-- MATERIAL FOR THIS EXERCISE follows --
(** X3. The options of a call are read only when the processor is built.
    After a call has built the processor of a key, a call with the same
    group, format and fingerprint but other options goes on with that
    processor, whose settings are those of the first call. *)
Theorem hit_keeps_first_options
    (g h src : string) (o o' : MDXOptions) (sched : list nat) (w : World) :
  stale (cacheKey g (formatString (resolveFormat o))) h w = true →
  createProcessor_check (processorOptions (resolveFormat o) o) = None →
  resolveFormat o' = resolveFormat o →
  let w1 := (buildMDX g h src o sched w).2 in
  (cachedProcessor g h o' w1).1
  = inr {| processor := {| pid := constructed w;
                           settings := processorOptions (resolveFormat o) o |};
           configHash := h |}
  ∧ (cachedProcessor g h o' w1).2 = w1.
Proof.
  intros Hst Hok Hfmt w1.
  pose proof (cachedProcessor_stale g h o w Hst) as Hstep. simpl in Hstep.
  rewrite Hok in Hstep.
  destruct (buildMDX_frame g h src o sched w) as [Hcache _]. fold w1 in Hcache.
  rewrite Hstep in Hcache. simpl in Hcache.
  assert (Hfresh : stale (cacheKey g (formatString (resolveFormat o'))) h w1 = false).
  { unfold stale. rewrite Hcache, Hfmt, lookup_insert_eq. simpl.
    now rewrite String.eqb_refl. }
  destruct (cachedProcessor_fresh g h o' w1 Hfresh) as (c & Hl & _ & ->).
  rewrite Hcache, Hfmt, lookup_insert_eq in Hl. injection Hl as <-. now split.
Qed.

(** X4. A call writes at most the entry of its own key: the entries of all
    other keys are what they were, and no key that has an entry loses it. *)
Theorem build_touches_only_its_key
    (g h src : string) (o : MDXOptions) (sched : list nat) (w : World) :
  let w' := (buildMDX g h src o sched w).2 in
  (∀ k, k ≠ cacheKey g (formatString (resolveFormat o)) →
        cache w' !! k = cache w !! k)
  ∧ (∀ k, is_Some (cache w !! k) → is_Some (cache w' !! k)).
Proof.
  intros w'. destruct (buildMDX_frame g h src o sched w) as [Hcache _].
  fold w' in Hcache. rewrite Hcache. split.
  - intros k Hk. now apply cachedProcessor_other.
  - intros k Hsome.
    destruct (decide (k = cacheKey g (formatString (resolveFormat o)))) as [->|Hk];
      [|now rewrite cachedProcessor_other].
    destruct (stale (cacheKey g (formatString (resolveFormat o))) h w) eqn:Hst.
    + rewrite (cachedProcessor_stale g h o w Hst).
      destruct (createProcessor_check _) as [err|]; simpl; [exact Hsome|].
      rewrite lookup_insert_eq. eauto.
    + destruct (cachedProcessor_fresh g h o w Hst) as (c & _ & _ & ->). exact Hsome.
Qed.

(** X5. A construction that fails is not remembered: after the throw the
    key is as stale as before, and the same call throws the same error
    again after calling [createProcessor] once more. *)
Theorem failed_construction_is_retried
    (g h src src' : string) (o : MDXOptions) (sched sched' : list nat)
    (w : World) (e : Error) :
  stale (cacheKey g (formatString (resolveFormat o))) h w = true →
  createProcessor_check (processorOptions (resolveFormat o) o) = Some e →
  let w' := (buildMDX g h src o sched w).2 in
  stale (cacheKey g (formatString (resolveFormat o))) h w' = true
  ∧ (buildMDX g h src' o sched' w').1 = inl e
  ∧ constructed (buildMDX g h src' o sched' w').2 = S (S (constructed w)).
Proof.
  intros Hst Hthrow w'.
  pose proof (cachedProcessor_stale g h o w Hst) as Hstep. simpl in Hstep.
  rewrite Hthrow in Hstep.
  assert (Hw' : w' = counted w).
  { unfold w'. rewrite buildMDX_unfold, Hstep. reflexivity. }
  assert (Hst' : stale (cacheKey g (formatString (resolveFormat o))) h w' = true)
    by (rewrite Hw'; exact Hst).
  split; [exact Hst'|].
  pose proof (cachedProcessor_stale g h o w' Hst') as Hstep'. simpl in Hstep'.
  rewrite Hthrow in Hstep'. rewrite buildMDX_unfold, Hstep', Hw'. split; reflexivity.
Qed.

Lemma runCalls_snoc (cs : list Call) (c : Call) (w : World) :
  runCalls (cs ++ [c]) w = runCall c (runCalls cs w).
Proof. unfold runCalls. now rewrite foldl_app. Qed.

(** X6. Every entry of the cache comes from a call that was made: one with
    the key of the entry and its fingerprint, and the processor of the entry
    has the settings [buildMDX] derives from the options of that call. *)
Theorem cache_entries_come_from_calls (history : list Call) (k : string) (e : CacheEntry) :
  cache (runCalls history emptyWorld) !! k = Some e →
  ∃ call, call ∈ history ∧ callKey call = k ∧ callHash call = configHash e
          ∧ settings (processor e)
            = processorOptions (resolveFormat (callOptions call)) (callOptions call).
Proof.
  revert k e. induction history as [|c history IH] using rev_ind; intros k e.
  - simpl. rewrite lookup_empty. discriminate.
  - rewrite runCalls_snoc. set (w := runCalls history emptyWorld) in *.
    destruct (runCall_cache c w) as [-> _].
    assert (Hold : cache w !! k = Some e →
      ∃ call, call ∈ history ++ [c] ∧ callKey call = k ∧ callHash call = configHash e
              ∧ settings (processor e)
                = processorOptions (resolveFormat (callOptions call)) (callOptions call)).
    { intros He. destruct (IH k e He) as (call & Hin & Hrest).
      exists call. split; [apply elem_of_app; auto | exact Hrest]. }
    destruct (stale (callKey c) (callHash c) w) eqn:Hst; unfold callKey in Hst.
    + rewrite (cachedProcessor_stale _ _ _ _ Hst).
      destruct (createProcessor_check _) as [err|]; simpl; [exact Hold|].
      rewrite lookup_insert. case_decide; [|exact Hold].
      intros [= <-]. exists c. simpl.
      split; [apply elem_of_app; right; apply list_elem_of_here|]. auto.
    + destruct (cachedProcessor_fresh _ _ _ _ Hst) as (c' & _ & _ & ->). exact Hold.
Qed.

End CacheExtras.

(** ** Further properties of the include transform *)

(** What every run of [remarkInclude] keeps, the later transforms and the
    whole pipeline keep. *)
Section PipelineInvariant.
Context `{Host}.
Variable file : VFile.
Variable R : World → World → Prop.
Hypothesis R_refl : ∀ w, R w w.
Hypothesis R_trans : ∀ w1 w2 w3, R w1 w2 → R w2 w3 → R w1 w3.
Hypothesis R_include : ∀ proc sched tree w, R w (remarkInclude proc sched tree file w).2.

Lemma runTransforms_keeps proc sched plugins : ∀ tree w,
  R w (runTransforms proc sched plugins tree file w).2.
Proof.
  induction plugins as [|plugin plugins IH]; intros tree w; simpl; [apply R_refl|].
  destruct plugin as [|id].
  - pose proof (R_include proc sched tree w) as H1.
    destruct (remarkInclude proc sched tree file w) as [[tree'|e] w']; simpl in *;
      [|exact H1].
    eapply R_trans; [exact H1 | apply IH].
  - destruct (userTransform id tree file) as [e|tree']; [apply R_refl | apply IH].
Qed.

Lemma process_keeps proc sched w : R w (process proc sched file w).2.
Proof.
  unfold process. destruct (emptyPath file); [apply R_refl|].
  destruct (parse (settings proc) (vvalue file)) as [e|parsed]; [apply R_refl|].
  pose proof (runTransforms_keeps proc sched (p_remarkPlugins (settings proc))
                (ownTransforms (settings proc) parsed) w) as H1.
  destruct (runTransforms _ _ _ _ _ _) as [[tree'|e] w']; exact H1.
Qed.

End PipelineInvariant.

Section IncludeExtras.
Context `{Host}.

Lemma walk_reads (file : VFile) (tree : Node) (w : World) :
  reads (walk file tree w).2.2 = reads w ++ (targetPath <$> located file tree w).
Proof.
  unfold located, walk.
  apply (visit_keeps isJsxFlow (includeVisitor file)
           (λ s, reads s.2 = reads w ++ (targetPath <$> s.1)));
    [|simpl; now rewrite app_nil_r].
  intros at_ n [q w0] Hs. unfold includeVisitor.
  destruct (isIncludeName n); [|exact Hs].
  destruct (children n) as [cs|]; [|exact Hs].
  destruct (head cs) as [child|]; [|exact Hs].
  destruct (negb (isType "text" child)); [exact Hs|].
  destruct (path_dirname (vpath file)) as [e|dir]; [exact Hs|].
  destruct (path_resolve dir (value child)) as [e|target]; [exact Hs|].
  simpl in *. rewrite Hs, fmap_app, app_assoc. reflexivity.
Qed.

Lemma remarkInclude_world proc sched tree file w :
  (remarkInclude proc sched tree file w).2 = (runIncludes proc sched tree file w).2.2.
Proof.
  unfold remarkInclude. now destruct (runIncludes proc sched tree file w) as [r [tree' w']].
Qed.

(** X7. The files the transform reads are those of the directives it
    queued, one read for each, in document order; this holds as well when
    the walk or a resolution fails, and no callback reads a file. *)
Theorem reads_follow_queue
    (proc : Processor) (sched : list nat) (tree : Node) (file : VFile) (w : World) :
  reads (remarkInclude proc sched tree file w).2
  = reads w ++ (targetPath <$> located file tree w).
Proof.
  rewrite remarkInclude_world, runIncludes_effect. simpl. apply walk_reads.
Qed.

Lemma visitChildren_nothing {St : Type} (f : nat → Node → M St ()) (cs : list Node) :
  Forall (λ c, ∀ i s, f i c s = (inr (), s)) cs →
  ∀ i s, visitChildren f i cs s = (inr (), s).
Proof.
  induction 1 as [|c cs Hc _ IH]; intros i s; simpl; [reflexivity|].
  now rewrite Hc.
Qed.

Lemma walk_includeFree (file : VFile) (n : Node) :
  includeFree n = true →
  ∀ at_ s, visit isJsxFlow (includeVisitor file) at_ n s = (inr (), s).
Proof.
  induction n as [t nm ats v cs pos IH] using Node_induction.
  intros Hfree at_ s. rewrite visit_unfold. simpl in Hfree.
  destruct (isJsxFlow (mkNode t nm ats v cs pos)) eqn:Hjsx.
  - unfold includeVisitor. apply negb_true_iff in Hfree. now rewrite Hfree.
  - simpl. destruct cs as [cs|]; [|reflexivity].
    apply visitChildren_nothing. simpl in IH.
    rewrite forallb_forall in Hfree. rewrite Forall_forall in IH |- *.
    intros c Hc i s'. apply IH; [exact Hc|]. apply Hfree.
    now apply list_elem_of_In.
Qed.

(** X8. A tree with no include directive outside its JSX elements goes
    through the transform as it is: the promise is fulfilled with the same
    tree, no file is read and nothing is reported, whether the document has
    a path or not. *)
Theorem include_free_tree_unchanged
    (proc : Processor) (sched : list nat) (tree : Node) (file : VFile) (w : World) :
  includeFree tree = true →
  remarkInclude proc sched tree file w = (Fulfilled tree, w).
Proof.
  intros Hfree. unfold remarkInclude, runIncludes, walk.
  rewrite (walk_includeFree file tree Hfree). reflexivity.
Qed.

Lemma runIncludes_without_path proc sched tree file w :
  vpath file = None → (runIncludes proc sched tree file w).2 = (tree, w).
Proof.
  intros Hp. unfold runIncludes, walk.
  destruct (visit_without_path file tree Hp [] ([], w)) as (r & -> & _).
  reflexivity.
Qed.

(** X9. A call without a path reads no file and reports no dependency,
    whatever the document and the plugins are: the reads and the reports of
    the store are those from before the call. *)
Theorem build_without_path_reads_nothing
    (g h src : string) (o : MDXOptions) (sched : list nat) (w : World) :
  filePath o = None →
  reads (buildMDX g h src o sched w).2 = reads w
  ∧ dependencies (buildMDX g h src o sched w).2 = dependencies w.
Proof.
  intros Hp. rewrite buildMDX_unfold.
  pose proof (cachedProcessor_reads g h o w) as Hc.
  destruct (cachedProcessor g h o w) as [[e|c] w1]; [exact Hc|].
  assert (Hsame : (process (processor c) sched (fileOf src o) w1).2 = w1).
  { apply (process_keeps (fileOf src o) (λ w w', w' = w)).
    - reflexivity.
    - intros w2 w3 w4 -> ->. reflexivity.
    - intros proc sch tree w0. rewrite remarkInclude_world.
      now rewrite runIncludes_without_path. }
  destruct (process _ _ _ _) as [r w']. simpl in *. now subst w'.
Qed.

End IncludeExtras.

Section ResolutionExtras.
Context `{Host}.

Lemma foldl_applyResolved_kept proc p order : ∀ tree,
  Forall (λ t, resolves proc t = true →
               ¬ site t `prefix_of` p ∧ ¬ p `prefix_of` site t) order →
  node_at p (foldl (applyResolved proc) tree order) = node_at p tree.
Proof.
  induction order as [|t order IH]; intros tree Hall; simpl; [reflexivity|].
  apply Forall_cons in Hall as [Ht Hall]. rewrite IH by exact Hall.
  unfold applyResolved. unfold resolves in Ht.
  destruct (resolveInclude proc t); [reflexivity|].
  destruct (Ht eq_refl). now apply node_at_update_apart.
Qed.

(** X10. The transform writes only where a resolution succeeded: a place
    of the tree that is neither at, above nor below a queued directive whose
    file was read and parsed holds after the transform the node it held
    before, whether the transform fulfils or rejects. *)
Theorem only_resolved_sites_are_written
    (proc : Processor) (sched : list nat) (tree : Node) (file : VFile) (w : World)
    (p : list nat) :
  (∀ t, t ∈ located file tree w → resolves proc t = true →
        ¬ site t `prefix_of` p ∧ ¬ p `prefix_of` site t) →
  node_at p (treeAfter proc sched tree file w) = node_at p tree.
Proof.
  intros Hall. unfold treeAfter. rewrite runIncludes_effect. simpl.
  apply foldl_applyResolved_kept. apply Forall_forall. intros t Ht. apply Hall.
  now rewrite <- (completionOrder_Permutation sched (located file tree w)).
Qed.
-- MATERIAL FOR THIS EXERCISE concluded --
Your answer should consist of the lines above that hold the word "Theorem", copied exactly.

## WORKED SOLUTION
Theorem hit_keeps_first_options
Theorem build_touches_only_its_key
Theorem failed_construction_is_retried
Theorem cache_entries_come_from_calls (history : list Call) (k : string) (e : CacheEntry) :
Theorem reads_follow_queue
Theorem include_free_tree_unchanged
Theorem build_without_path_reads_nothing
Theorem only_resolved_sites_are_written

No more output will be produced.